§ Task item:
Return each line exactly as written. Begin with the first line of the entries and end with the line that has "else if 4 *".

§ Available data:

(* ===== verification/RSIHistFile.v ===== *)
(** * The file of a histogram (core/RSI_Histogram.cpp: Save, Load, LoadLastOnly)

    A file keeps two versions of an index, at locations 0 and 1: each has its own header and
    its own copy of the last pack, and both share the table of the other packs.  A
    transaction loads only the last pack of the committed version, extends the index and
    saves it at the other location; until the commit the old version must stay readable. *)

From S2P Require Import Prelude BinTools MemBlock FilterBlock FilterDefs ByteFile RSIHist.

Definition header_bytes (h : Hist) : list Z :=
  [1] ++ bytes_le 8 (no_obj h) ++ bytes_le 4 (no_pack h)
  ++ [RSI_HIST_INT_RES; if fixed h then 1 else 0].

(** The loops over the blocks of the table. *)
Fixpoint write_blocks (f : IBFile) (bufs : list (list Z)) (to_write : Z) : option IBFile :=
  if to_write <=? 0 then Some f
  else match bufs with
  | [] => None
  | b :: rest =>
      if MAX_HIST_BLOCK_SIZE <? to_write then
        if 4 * zlen b <? MAX_HIST_BLOCK_SIZE then None
        else write_blocks (WriteExact f (slice (words_to_bytes b) 0 MAX_HIST_BLOCK_SIZE)) rest
               (to_write - MAX_HIST_BLOCK_SIZE)
      else if 4 * zlen b <? to_write then None
      else Some (WriteExact f (slice (words_to_bytes b) 0 to_write))
  end.

Fixpoint read_blocks (f : IBFile) (bufs : list (list Z)) (to_read : Z) : option (list (list Z)) :=
  if to_read <=? 0 then Some bufs
  else match bufs with
  | [] => None
  | b :: rest =>
      if MAX_HIST_BLOCK_SIZE <? to_read then
        '(bs, f) ← ReadExact f MAX_HIST_BLOCK_SIZE;
        b ← write_words b 0 (bytes_to_words bs);
        rest ← read_blocks f rest (to_read - MAX_HIST_BLOCK_SIZE);
        Some (b :: rest)
      else
        '(bs, _) ← ReadExact f to_read;
        b ← write_words b 0 (bytes_to_words bs);
        Some (b :: rest)
  end.

Definition Save (h : Hist) (f : IBFile) (current_save_loc : Z) : option IBFile :=
  let zero := current_save_loc =? 0 in
  f ← Seek_set f (if zero then 0 else 15);
  let f := WriteExact f (header_bytes h) in
  f ← (if zero then Seek_cur f 15 else Seek_cur f RSI_HIST_SIZE);
  if zlen (hist_buffers h) =? 0 then Some f
  else
    ws ← read_pack h (no_pack h - 1);
    let f := WriteExact f (words_to_bytes ws) in
    f ← (if zero then Seek_cur f RSI_HIST_SIZE else Some f);
    f ← Seek_cur f (start_pack h * RSI_HIST_SIZE);
    write_blocks f (hist_buffers h) ((no_pack h - start_pack h - 1) * RSI_HIST_SIZE).

(** The header: rows, packs, and whether the column is not floating point. *)
Definition parse_header (bs : list Z) : Z * Z * bool :=
  (swrap 64 (of_le (slice bs 1 8)), swrap 32 (of_le (slice bs 9 4)), 0 <? bs.[0|14]).

(** A negative number of packs makes the allocation fail. *)
Definition Load (junk : Z -> Z) (h : Hist) (f : IBFile) (current_read_loc : Z) : option Hist :=
  f ← Seek_set f 8;
  '(_, f) ← ReadExact f 4;
  f ← Seek_end f 0;
  let zero := current_read_loc =? 0 in
  f ← Seek_set f (if zero then 0 else 15);
  '(header, f) ← ReadExact f 15;
  let '(obj, np, fx) := parse_header header in
  f ← (if zero then Seek_cur f 15 else Seek_cur f RSI_HIST_SIZE);
  let h := mkHist obj np 0 (np - 1) 0 [] fx in
  if np =? 0 then Some h
  else if np <? 0 then None
  else
    h ← Alloc junk h np;
    '(bs, f) ← ReadExact f RSI_HIST_SIZE;
    h ← write_pack h (np - 1) 0 (bytes_to_words bs);
    f ← (if zero then Seek_cur f RSI_HIST_SIZE else Some f);
    bufs ← read_blocks f (hist_buffers h) ((np - 1) * RSI_HIST_SIZE);
    Some (set_bufs h bufs).

Definition LoadLastOnly (junk : Z -> Z) (h : Hist) (f : IBFile) (current_read_loc : Z) : option Hist :=
  f ← Seek_set f 8;
  '(_, f) ← ReadExact f 4;
  f ← Seek_end f 0;
  let zero := current_read_loc =? 0 in
  f ← Seek_set f (if zero then 0 else 15);
  '(header, f) ← ReadExact f 15;
  let '(obj, np, fx) := parse_header header in
  if 0 <? np then
    f ← (if zero then Seek_cur f 15 else Seek_cur f RSI_HIST_SIZE);
    h ← Alloc junk (mkHist obj np (np - 1) (np - 1) 0 [] fx) np;
    '(bs, _) ← ReadExact f RSI_HIST_SIZE;
    write_pack h (start_pack h) 0 (bytes_to_words bs)
  else Some (mkHist obj np 0 0 0 [] fx).

(** ** Packs of a list of blocks *)

Abbreviation NO := NO_HISTS_IN_BLOCK.

Lemma max_block_packs : MAX_HIST_BLOCK_SIZE = NO * 128.
Proof. vm_compute. reflexivity. Qed.

(** The words of the [k]-th pack in memory. *)
Definition pack_words (bufs : list (list Z)) (k : Z) : list Z :=
  slice (bufs.[[]|k / NO]) (k mod NO * 32) 32.

Lemma znth_cons {A : Type} (d x : A) l k :
  0 <= k -> (x :: l).[d|k] = if k =? 0 then x else l.[d|k - 1].
Proof.
  intros. change (x :: l) with ([x] ++ l). destruct (Z.eqb_spec k 0) as [->|].
  - done.
  - by rewrite znth_app_r by (unfold zlen; simpl; lia).
Qed.

Lemma zlen_cons {A : Type} (x : A) l : zlen (x :: l) = 1 + zlen l.
Proof. unfold zlen. cbn [length]. lia. Qed.

(** The first block has at most [NO] packs; the other blocks hold the packs after them. *)
Lemma bufs_shape_cons b rest n :
  0 <= n -> bufs_shape (b :: rest) n <->
  0 < n /\ zlen b = Z.min NO n * 32 /\ bufs_shape rest (Z.max 0 (n - NO)).
Proof.
  intros Hn. pose proof no_hists_pos. unfold bufs_shape. rewrite zlen_cons.
  destruct (block_count_spec n Hn) as [? ?].
  destruct (block_count_spec (Z.max 0 (n - NO)) ltac:(lia)) as [? ?].
  pose proof (zlen_nonneg rest).
  assert (0 < n -> BlockCount n = 1 + BlockCount (Z.max 0 (n - NO))) as Hbc.
  { intros. destruct (Z.max_spec 0 (n - NO)) as [[? E]|[? E]]; rewrite E in *.
    - assert (- NO < (BlockCount n - 1 - BlockCount (n - NO)) * NO < NO) by lia. nia.
    - assert (BlockCount 0 = 0) as -> by (unfold BlockCount; apply Z.div_small; lia). nia. }
  assert (forall j, 0 <= j < BlockCount (Z.max 0 (n - NO)) ->
    packs_in n (j + 1) = packs_in (Z.max 0 (n - NO)) j) as Hpi by (intros; unfold packs_in; nia).
  split.
  - intros [Hl Hb]. assert (0 < n) by nia. split; [done|]. split.
    + specialize (Hb 0 ltac:(lia)). rewrite znth_cons in Hb by lia. simpl in Hb. rewrite Hb.
      unfold packs_in. lia.
    + split; [lia|]. intros j Hj. specialize (Hb (j + 1) ltac:(lia)).
      rewrite znth_cons in Hb by lia. destruct (Z.eqb_spec (j + 1) 0); [lia|].
      replace (j + 1 - 1) with j in Hb by lia. by rewrite Hb, Hpi.
  - intros (Hp & Hb & Hl & Hr). split; [lia|]. intros j Hj. rewrite znth_cons by lia.
    destruct (Z.eqb_spec j 0) as [->|]; [rewrite Hb; unfold packs_in; lia|].
    rewrite Hr by lia. rewrite <- Hpi by lia. do 2 f_equal. lia.
Qed.

Lemma pack_words_cons b rest k :
  0 <= k -> pack_words (b :: rest) k = if k <? NO then slice b (k * 32) 32 else pack_words rest (k - NO).
Proof.
  intros Hk. pose proof no_hists_pos. unfold pack_words.
  destruct (Z.ltb_spec k NO).
  - by rewrite Z.div_small, Z.mod_small by lia.
  - replace k with (k - NO + 1 * NO) at 1 2 by lia. rewrite Z.div_add, Z.mod_add by lia.
    rewrite znth_cons by (apply Z.add_nonneg_nonneg; [apply Z.div_pos; lia|lia]).
    pose proof (Z.div_pos (k - NO) NO ltac:(lia) ltac:(lia)).
    destruct (Z.eqb_spec ((k - NO) / NO + 1) 0); [lia|].
    do 2 f_equal. lia.
Qed.

Lemma bufs_shape_nil n : 0 <= n -> bufs_shape [] n -> n = 0.
Proof.
  intros Hn [Hl _]. pose proof no_hists_pos. destruct (block_count_spec n Hn) as [? ?].
  change (zlen (@nil (list Z))) with 0 in Hl. nia.
Qed.

(** ** Writing the table *)

(** [f'] is [f] with the bytes of [P .. P + n - 1] changed and nothing else. *)
Definition changed_only (f f' : list Z) (P n : Z) : Prop :=
  zlen f' = Z.max (zlen f) (P + n)
  /\ forall off c, 0 <= off -> 0 <= c -> off + c <= zlen f -> off + c <= P \/ P + n <= off ->
       slice f' off c = slice f off c.

Lemma WriteExact_spec f bs :
  0 <= fpos f -> 0 < zlen bs ->
  fpos (WriteExact f bs) = fpos f + zlen bs
  /\ slice (fbytes (WriteExact f bs)) (fpos f) (zlen bs) = bs
  /\ changed_only (fbytes f) (fbytes (WriteExact f bs)) (fpos f) (zlen bs).
Proof.
  intros Hp Hl. unfold WriteExact. destruct bs as [|b bs]; [unfold zlen in Hl; simpl in Hl; lia|].
  split; [done|]. split; [by apply slice_overwrite_same|].
  split; [by apply zlen_overwrite|]. intros. by apply slice_overwrite_other.
Qed.

Lemma write_run_spec f b c :
  0 <= fpos f -> 0 < c -> 32 * c <= zlen b ->
  let f' := WriteExact f (slice (words_to_bytes b) 0 (128 * c)) in
  fpos f' = fpos f + 128 * c
  /\ (forall k, 0 <= k < c -> slice (fbytes f') (fpos f + 128 * k) 128 = words_to_bytes (slice b (k * 32) 32))
  /\ changed_only (fbytes f) (fbytes f') (fpos f) (128 * c).
Proof.
  intros Hp Hc Hb f'. pose proof (zlen_words_to_bytes b) as Hwb.
  assert (zlen (slice (words_to_bytes b) 0 (128 * c)) = 128 * c) as Hl by (apply length_slice; lia).
  destruct (WriteExact_spec f (slice (words_to_bytes b) 0 (128 * c)) Hp ltac:(lia)) as (E1 & E2 & E3).
  rewrite Hl in E1, E2, E3. fold f' in E1, E2, E3. split; [done|]. split; [|done].
  intros k Hk. destruct E3 as [E3 _].
  rewrite <- (slice_slice (fbytes f') (fpos f) (128 * c) (128 * k) 128) by lia. rewrite E2.
  rewrite slice_slice by lia. rewrite Z.add_0_l.
  replace (128 * k) with (4 * (k * 32)) by lia. change 128 with (4 * 32). apply slice_words; lia.
Qed.

Lemma changed_only_trans f f1 f2 P n m :
  0 <= P -> 0 <= n -> 0 <= m -> changed_only f f1 P n -> changed_only f1 f2 (P + n) m ->
  changed_only f f2 P (n + m).
Proof.
  intros HP Hn Hm [L1 C1] [L2 C2]. split; [lia|]. intros off c Ho Hc Hl Hd.
  rewrite C2 by lia. apply C1; lia.
Qed.
Lemma cmap_put_values_spec c p vs :
  Inv c -> in_memory c p -> Forall is_string vs ->
  exists c', put_values c p vs = Some c' /\ Inv c' /\ same_frame c c'
    /\ forall q ch pos, in_memory c q -> in_map c ch pos ->
         cell c' q ch pos = cell c q ch pos || (q =? p) && existsb (fun v => marks (no_positions c) v ch pos) vs.
Proof.
  intros Hi Hm Hvs. unfold put_values. revert c Hi Hm.
  induction Hvs as [|v vs Hv Hvs IH]; intros c Hi Hm.
  - exists c. split; [done|]. split; [done|]. split; [apply cmap_same_frame_refl|]. intros. simpl.
    by rewrite andb_false_r, orb_false_r.
  - destruct (cmap_PutValue_spec c v p Hi Hm Hv) as (c1 & E1 & I1 & F1 & K1). cbn [foldl mbind option_bind].
    rewrite E1. pose proof F1 as (_ & _ & F13 & _ & F15 & F16 & _).
    destruct (IH c1 I1) as (c2 & -> & I2 & F2 & K2); [unfold in_memory in *; lia|].
    exists c2. split; [done|]. split; [done|]. split; [by apply (cmap_same_frame_trans _ c1)|].
    intros q ch pos Hq Hp. rewrite K2 by (unfold in_memory, in_map in *; lia). rewrite K1, F16 by done. simpl.
    destruct (cell c q ch pos), (q =? p); simpl; done.
Qed.

(** A pack cleared and filled again has exactly the bytes of its values. *)
Lemma cmap_rebuild_spec c p vs :
  Inv c -> start_pack c <= p <= end_pack c -> Forall is_string vs ->
  exists c1 c2, ClearPack c p = Some c1 /\ put_values c1 p vs = Some c2 /\ Inv c2 /\ same_frame c c2
    /\ forall q ch pos, in_memory c q -> in_map c ch pos ->
         cell c2 q ch pos = if q =? p then existsb (fun v => marks (no_positions c) v ch pos) vs
                            else cell c q ch pos.
Proof.
  intros Hi Hp Hvs. pose proof (cmap_in_memory_pack c p Hi Hp) as Hm.
  destruct (cmap_ClearPack_spec c p Hi Hp) as (c1 & E1 & I1 & F1 & W1).
  pose proof F1 as (_ & _ & F13 & _ & F15 & F16 & _).
  destruct (cmap_put_values_spec c1 p vs I1) as (c2 & E2 & I2 & F2 & K2); [unfold in_memory in *; lia|done|].
  exists c1, c2. split; [done|]. split; [done|]. split; [done|]. split; [by apply (cmap_same_frame_trans _ c1)|].
  intros q ch pos Hq [Hc Hpos]. rewrite K2 by (unfold in_memory, in_map in *; lia). rewrite F16.
  pose proof (cell_index ch pos _ Hc Hpos).
  unfold cell at 1. rewrite W1 by done. destruct (q =? p); simpl; [by rewrite Z.testbit_0_l|].
  by rewrite orb_false_r.
Qed.
(* ===== verification/RoughCheck.v ===== *)
(** * Rough answers on packs of a numeric column (core/RCAttr_exeq_RS.cpp)

    Before a pack is decompressed the engine asks what its statistics (DPN: minimum, maximum,
    number of nulls) and its histogram say about a condition.  The column uses the histogram
    through the interface [RangeIndex]: what an index promises about the values it was built
    from.  The histograms of [RSIHist] are an instance; the theorems about the column need
    the interface only. *)

From S2P Require Import Prelude BinTools Doubles MemBlock FilterBlock FilterDefs FilterCore FilterQuery RSIHist.

(** ** The interface of a range index *)

(** [ix_describes ix fx p mn mx vs]: pack [p] of the index was built from the values [vs] of
    a pack with minimum [mn] and maximum [mx]; [fx] is false for a floating-point column. *)
Class RangeIndex (Ix : Type) := {
  ix_UpToDate : Ix -> Z -> Z -> bool;
  ix_IsValue : Ix -> Z -> Z -> Z -> Z -> Z -> option RSValue;
  ix_ExactMode : Ix -> Z -> Z -> bool;
  ix_describes : Ix -> bool -> Z -> Z -> Z -> list Z -> Prop;
  ix_sound : forall ix fx p mn mx vs lo hi,
    ix_describes ix fx p mn mx vs -> vle fx lo hi = true ->
    exists r, ix_IsValue ix lo hi p mn mx = Some r
      /\ (r = RS_NONE -> forall v, In v vs -> in_query fx lo hi v = false)
      /\ (r = RS_ALL -> forall v, In v vs -> in_query fx lo hi v = true)
      /\ r <> RS_UNKNOWN;
  ix_exact : forall ix p mn mx vs v,
    ix_describes ix true p mn mx vs -> ix_ExactMode ix mn mx = true -> mn < v < mx ->
    exists r, ix_IsValue ix v v p mn mx = Some r /\ (r = RS_NONE <-> ~ In v vs)
}.

(** ** A column *)

Record DPN := mkDPN {
  local_min : Z;
  local_max : Z;
  no_nulls : Z;
  no_objs : Z;
  nulls_only_file : bool      (* pack_file == PF_NULLS_ONLY *)
}.

Record RCAttr (Ix : Type) := mkAttr {
  dpns : list DPN;
  attr_no_obj : Z;
  attr_no_nulls : Z;
  is_float : bool;            (* a real type *)
  is_packN : bool;            (* PackType() == PackN *)
  utf_lookup : bool;          (* a lookup column whose collation needs conversions *)
  rsi_hist : option Ix        (* what LoadRSI_Hist returns *)
}.
Arguments mkAttr {Ix}.
Arguments dpns {Ix}.
Arguments attr_no_obj {Ix}.
Arguments attr_no_nulls {Ix}.
Arguments is_float {Ix}.
Arguments is_packN {Ix}.
Arguments utf_lookup {Ix}.
Arguments rsi_hist {Ix}.
(** Exchanges inside a part are exchanges inside the whole. *)
Lemma swaps_widen lo hi lo' hi' a a' :
  swaps lo hi a a' -> lo' <= lo -> hi <= hi' -> 0 <= lo' -> hi' < zlen a -> swaps lo' hi' a a'.
Proof.
  intros H ? ? ?. induction H as [a|a b c Hab Hbc IH]; intros Hlen; [apply rtc_refl|].
  destruct (swap1_facts lo hi a b Hab) as (L2 & _).
  apply (rtc_l _ _ b); [|apply IH; lia]. destruct Hab as (i & j & ? & ? & ? & ? & ->).
  exists i, j. repeat split; lia.
Qed.

Lemma swaps_trans lo hi a1 a2 a3 : swaps lo hi a1 a2 -> swaps lo hi a2 a3 -> swaps lo hi a1 a3.
Proof. unfold swaps. intros. by trans a2. Qed.

Lemma swaps_len lo hi a a' : swaps lo hi a a' -> zlen a' = zlen a.
Proof. apply swaps_facts. Qed.

(** ** Bubble sort *)

(** After the upward pass over [lo, hi] the largest element is at [hi]; without an exchange
    the interval is sorted. *)
Lemma bubble_up_spec a lo hi :
  0 <= lo -> hi < zlen a -> lo <= hi ->
  let '(a', sw) := bubble_up d cmp a lo hi in
  swaps lo hi a a' /\ (forall k, lo <= k <= hi -> cmp a'.[d|k] a'.[d|hi] <= 0) /\
  (sw = false -> a' = a /\ forall k, lo <= k < hi -> cmp a.[d|k] a.[d|k + 1] <= 0).
Proof.
  intros Hlo Hhi Hle. unfold bubble_up.
  pose proof (foldl_range (fun '(a, swapped) i =>
      if 0 <? cmp a.[d|i] a.[d|i + 1] then (ib_swap d a i (i + 1), true) else (a, swapped))
    (fun i st => let '(a', sw) := (st : list A * bool) in
       swaps lo hi a a' /\ (forall k, lo <= k <= i -> cmp a'.[d|k] a'.[d|i] <= 0) /\
       (sw = false -> a' = a /\ forall k, lo <= k < i -> cmp a.[d|k] a.[d|k + 1] <= 0))
    lo (hi - 1) (a, false)) as H.
  replace (hi - 1 + 1) with hi in H by lia. apply H; clear H; [lia| |].
  - split; [apply rtc_refl|]. split.
    + intros k Hk. assert (k = lo) as -> by lia. apply cmp_refl.
    + intros _. split; [done|]. lia.
  - intros i [a' sw] Hi (Hs & Hmax & Hsw). pose proof (swaps_len _ _ _ _ Hs) as Hlen.
    destruct (Z.ltb_spec 0 (cmp a'.[d|i] a'.[d|i + 1])) as [Hgt|Hle'].
    + split; [|split].
      * apply (rtc_r _ a'); [done|]. exists i, (i + 1). repeat split; lia.
      * intros k Hk. rewrite !znth_ib_swap by lia. case_cmp; try lia; try apply cmp_refl.
        -- pose proof (cmp_anti a'.[d|i + 1] a'.[d|i]). lia.
        -- apply Hmax. lia.
      * done.
    + split; [done|]. split.
      * intros k Hk. destruct (Z.eq_dec k (i + 1)) as [->|]; [apply cmp_refl|].
        apply (cmp_trans _ a'.[d|i]); [apply Hmax; lia|lia].
      * intros E. destruct (Hsw E) as [-> Ho]. split; [done|]. intros k Hk.
        destruct (Z.eq_dec k i) as [->|]; [lia|]. apply Ho. lia.
Qed.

§ Written answer:
(* ===== verification/RSIHistFile.v ===== *)
(** * The file of a histogram (core/RSI_Histogram.cpp: Save, Load, LoadLastOnly)

    A file keeps two versions of an index, at locations 0 and 1: each has its own header and
    its own copy of the last pack, and both share the table of the other packs.  A
    transaction loads only the last pack of the committed version, extends the index and
    saves it at the other location; until the commit the old version must stay readable. *)

From S2P Require Import Prelude BinTools MemBlock FilterBlock FilterDefs ByteFile RSIHist.

Definition header_bytes (h : Hist) : list Z :=
  [1] ++ bytes_le 8 (no_obj h) ++ bytes_le 4 (no_pack h)
  ++ [RSI_HIST_INT_RES; if fixed h then 1 else 0].

(** The loops over the blocks of the table. *)
Fixpoint write_blocks (f : IBFile) (bufs : list (list Z)) (to_write : Z) : option IBFile :=
  if to_write <=? 0 then Some f
  else match bufs with
  | [] => None
  | b :: rest =>
      if MAX_HIST_BLOCK_SIZE <? to_write then
        if 4 * zlen b <? MAX_HIST_BLOCK_SIZE then None
        else write_blocks (WriteExact f (slice (words_to_bytes b) 0 MAX_HIST_BLOCK_SIZE)) rest
               (to_write - MAX_HIST_BLOCK_SIZE)
      else if 4 * zlen b <? to_write then None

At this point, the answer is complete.